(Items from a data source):
+++

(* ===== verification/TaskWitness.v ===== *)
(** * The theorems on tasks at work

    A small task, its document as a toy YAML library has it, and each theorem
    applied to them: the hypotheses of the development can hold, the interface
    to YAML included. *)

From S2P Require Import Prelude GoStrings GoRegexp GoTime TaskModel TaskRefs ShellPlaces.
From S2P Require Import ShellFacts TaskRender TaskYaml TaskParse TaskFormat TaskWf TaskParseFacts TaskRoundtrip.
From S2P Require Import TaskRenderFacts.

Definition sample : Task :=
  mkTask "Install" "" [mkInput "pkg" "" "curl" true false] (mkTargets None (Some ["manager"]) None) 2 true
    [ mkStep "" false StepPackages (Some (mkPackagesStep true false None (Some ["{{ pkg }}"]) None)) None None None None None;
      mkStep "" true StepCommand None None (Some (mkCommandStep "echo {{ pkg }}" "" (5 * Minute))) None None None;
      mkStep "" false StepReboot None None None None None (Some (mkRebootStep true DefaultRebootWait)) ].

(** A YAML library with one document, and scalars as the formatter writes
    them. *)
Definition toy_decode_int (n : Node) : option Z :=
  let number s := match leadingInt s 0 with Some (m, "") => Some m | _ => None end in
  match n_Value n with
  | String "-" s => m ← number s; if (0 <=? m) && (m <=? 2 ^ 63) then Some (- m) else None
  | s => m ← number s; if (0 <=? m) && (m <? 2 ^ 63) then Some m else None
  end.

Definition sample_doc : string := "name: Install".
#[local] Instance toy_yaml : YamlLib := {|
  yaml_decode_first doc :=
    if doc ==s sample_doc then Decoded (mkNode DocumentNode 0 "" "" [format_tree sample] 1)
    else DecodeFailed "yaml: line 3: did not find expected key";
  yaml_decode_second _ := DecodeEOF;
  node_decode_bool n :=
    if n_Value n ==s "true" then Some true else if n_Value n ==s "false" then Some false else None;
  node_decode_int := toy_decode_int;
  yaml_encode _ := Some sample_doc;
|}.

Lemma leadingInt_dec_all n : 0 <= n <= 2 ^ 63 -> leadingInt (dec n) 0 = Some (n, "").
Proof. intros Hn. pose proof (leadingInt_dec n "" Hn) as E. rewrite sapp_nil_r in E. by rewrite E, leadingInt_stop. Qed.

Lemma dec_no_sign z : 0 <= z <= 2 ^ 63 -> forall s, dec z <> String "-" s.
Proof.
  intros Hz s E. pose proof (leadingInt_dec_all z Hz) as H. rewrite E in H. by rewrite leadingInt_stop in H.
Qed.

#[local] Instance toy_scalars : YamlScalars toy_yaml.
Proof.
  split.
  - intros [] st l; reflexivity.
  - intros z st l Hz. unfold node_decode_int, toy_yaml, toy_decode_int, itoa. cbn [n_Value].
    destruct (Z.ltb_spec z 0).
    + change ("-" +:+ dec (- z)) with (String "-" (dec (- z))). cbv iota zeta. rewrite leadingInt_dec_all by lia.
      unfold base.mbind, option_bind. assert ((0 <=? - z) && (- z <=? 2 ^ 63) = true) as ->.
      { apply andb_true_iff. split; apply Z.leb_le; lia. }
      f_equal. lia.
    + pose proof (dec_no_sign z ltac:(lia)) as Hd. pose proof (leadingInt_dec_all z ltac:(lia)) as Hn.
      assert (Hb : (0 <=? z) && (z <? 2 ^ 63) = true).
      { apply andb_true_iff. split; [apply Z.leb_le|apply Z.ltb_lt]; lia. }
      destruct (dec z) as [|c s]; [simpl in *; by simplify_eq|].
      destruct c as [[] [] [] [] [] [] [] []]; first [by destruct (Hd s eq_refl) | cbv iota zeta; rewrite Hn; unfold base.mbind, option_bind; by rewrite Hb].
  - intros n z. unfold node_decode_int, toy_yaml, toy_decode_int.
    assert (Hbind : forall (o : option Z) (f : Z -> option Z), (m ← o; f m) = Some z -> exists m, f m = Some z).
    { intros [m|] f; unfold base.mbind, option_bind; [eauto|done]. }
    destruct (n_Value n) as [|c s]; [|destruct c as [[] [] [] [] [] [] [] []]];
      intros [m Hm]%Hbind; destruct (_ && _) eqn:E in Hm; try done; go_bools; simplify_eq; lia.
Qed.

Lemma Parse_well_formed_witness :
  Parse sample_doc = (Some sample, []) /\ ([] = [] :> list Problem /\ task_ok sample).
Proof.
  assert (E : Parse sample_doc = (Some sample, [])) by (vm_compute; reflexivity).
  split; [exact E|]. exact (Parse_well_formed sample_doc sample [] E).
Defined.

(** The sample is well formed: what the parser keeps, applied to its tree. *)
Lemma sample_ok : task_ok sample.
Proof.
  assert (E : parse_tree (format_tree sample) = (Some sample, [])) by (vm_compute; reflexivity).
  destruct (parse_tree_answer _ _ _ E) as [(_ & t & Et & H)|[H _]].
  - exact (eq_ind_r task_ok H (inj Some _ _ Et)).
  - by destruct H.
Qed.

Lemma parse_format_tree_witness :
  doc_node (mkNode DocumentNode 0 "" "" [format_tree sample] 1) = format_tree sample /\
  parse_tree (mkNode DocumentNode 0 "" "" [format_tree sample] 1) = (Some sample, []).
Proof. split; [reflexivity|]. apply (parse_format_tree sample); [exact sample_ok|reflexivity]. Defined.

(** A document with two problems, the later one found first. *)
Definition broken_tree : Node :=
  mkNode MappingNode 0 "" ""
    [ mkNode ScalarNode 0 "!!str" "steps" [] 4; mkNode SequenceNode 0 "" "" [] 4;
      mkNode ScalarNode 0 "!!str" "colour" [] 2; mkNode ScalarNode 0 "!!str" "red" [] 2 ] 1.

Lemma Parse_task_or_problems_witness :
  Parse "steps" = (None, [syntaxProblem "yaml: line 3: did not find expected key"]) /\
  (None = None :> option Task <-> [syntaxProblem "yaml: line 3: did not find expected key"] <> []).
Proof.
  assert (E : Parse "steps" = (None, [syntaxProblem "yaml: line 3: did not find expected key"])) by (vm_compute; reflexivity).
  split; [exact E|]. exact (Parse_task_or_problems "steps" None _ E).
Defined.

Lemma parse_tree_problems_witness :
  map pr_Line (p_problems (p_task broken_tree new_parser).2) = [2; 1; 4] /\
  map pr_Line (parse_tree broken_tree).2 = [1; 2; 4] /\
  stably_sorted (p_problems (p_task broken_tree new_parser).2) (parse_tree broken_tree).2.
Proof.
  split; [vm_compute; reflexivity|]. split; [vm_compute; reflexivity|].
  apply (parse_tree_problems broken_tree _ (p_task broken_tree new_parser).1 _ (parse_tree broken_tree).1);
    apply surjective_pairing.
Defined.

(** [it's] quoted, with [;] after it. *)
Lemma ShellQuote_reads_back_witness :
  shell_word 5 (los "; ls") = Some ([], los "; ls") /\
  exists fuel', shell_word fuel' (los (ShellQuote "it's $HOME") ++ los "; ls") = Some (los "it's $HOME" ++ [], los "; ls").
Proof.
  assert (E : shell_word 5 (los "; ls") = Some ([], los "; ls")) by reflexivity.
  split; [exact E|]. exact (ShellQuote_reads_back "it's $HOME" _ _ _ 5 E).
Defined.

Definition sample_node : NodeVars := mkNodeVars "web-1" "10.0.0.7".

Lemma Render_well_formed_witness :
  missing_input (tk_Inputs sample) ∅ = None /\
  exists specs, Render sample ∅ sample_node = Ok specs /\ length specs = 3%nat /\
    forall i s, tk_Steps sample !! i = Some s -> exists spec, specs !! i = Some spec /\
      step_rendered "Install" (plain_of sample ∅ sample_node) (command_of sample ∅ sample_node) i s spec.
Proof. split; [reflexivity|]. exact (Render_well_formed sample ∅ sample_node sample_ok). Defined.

+++

(What the exercise asks): Return only the part of the records above that opens with the line containing "- intros z st" and closes with the line containing "andb_true_iff. split; [apply", ends included.

(Output of the task):
  - intros z st l Hz. unfold node_decode_int, toy_yaml, toy_decode_int, itoa. cbn [n_Value].
    destruct (Z.ltb_spec z 0).
    + change ("-" +:+ dec (- z)) with (String "-" (dec (- z))). cbv iota zeta. rewrite leadingInt_dec_all by lia.
      unfold base.mbind, option_bind. assert ((0 <=? - z) && (- z <=? 2 ^ 63) = true) as ->.
      { apply andb_true_iff. split; apply Z.leb_le; lia. }
      f_equal. lia.
    + pose proof (dec_no_sign z ltac:(lia)) as Hd. pose proof (leadingInt_dec_all z ltac:(lia)) as Hn.
      assert (Hb : (0 <=? z) && (z <? 2 ^ 63) = true).
      { apply andb_true_iff. split; [apply Z.leb_le|apply Z.ltb_lt]; lia. }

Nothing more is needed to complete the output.